After it is full-grown, the grub stops eating. Then the house, or gall, stops growing and becomes harder and changes from greenish to some other color, and, in most cases, pretty soon drops off the tree to the ground. The gall-insect is still alive inside, of course, but is perfectly quiet and is simply waiting. It is at this time in the life of the houses and their dwellers that Mary and I collect them and bring them home and put them into little tarlatan bags. This is autumn, the time that the trees in the East turn yellow and red, but in California do not. They just stay green, but get quiet or turn brown or simply drop off their leaves and stand bare.
All through the autumn and winter the gall-insects do nothing inside their houses. Indeed we can take them out and keep them in little vials, and most of them get on very well. They require no food; they simply want to be let alone. But in early spring—and spring in California comes very early; indeed, it comes in winter!—they wake up and in a short time change into stout-bodied little real insect-looking insects with six legs, four wings, a round head with feelers and eyes and whatever else an insect's head ought to have. Especially sharp jaws. For each gall-dweller has now to get out of its house. And as there are no doors, it has to make them. Which it does with its sharp jaws, gnawing a tunnel from the center of the house right out through the thick hard wall to the outside.
When it gets out it flies around in lively manner for a few days, finally settling on a sprouting oak-leaf or bud or green stem or twig, and laying a few eggs, or several, or many, according to the habits of its special kind, and then it dies. And when the tiny white grubs hatch from these eggs, new houses begin to be made around them by the oak-trees, and a new generation of gall-insects is fairly started.

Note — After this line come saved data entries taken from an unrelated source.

(** Reading the conversation resets the store's counter and leaves the
    notification unread; deleting it leaves a notification that refers to no
    conversation; a reply scheduled before the deletion never fires. *)
Example scenario_read_and_delete :
  let sys := run system_step (sample_commands ++ [ReadConversation "C1"]) sample_system in
  let sys' := run system_step
    [Send "C1" "me" "Nandiyan ka pa?" "m3" "2026-03-01T08:01:00.000Z"; Delete "C1";
     Deliver "Oo!" "m4" "2026-03-01T08:01:01.500Z" Notification.sample_clock_later] sys in
  total_unread (sys_store sys) = 0 ∧ unreadCount (sys_feed sys) = 1 ∧
  sys_store sys' = mkStore [] [] ∧ sys_feed sys' = sys_feed sys ∧
  selectConversation "C1" (sys_store sys') = inl NotFoundError.
Proof. by vm_compute. Qed.

(** Sends to two conversations, interleaved: each log holds its own messages
    in the order they were sent, and the blank send is in neither. *)
Example scenario_interleaved :
  let C2 := {| c_id := "C2"; c_participantId := "Jose"; c_messages := [];
               c_lastMessageAt := "2026-03-01T07:00:00.000Z"; c_unreadCount := 0 |} in
  let sys := run system_step
    [Send "C1" "me" "Kumusta?" "m1" "2026-03-01T08:00:01.000Z";
     Send "C2" "me" "Nasaan ka?" "m2" "2026-03-01T08:00:02.000Z";
     Send "C2" "me" "   " "m3" "2026-03-01T08:00:03.000Z";
     Send "C1" "me" "Ingat!" "m4" "2026-03-01T08:00:04.000Z"]
    (mkSystem (mkStore [sample_C1; C2] []) []) in
  m_id <$> log_of "C1" (sys_store sys) = ["m1"; "m4"] ∧
  m_id <$> log_of "C2" (sys_store sys) = ["m2"] ∧
  scheduled (sys_store sys) = ["C1"; "C2"; "C1"].
Proof. by vm_compute. Qed.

But not all the dwellers in the houses of oak have such a smooth and easy life as I have described. There will often come out of one of the galls that Mary and I have in a tarlatan bag, not one kind of insect, but several kinds, and only one of these kinds is the regular proper house-owner. The others are interlopers. Some of them may be only uninvited but not especially harmful guests, just other kinds of gall-insects that seem to have given up the habit—if they ever had it—of starting houses of their own, and have adopted the cuckoo-like way of laying their eggs in the just-starting houses of other gall-insects. The grubs, or young of these messmate gall-insects, live in, and feed on, the same house, with the rightful dwellers, but as the oak-tree has plenty of sap and the gall-house is usually large enough for all, there is generally no harm done by these cuckoo intruders.
But some of the intruding insects that come from our galls are not so harmless. They are the ones called parasites. They live in the houses not for the sake of the protection or the food furnished by the house, but in order to eat the actual dwellers in the house. Often and often not a single real gall-insect would come out in the spring from many of our collected houses, but only a little swarm, or sometimes just two or three or even one, of these insect-devouring parasites that has eaten up the rightful owners of the houses.
There are other enemies, too, of the oak-house dwellers. Birds like to peck into the soft, growing galls to get at the tidbits inside. And predaceous beetles and other strong-jawed insects with a fondness for helpless, soft-bodied, juicy grubs would like to gnaw into the houses. So the houses have to protect the dwellers inside, and they do this in various ways. Some are extra thick-walled or have an extra-hard outer shell. Some are covered with spines or hairs. Some have a viscous gluey excretion, some have a very bad odor, some are so colored and patterned that they are very hard to distinguish from the foliage or from the fallen leaves around them, and, finally, some secrete a sweetish honey-dew which attracts ants, and these fierce visitors, who are content with the honey-dew, probably drive away many visiting parasites and predaceous insects.
But it would be tiresome to go on and tell you all the things we are finding out about the houses of oak and the insects that live in them. Of how we have got them to lay their eggs right before our eyes on little fresh branches that we bring into the house. Of how the houses begin to form under the bark or leaf surface as mere little swellings and then break through and get larger and larger and take on their characteristic form and color. Of how we have to study the gall-dwellers with a microscope, for the largest that we have found yet—the ones that make the big galls shown in Sekko's picture—are only one-fifth of an inch long, while others are not more than one-twenty-fifth of an inch long. Of how some kinds have to lay their eggs always on the same kind of oak-tree, while others prick different kinds of oaks.
Nor can we tell of the questions and problems that we are trying to answer. As why it is that two galls made by two different kinds of gall-insects, but in the same parts, as leaves, of the same oak-tree, should be so different, or why the galls in different kinds of trees, though made by the same kind of insect, should be alike, as they usually are. And why with some kinds of the house-dwellers the children grow up to be different from the mother, but their own children grow up like the grandmother, and different from themselves. Or how they know not to lay too many eggs in one place, the ones making little galls often laying several to many eggs in one leaf, but the ones making large galls being careful to lay only one egg in a leaf. And a lot of other things that they do that need explaining.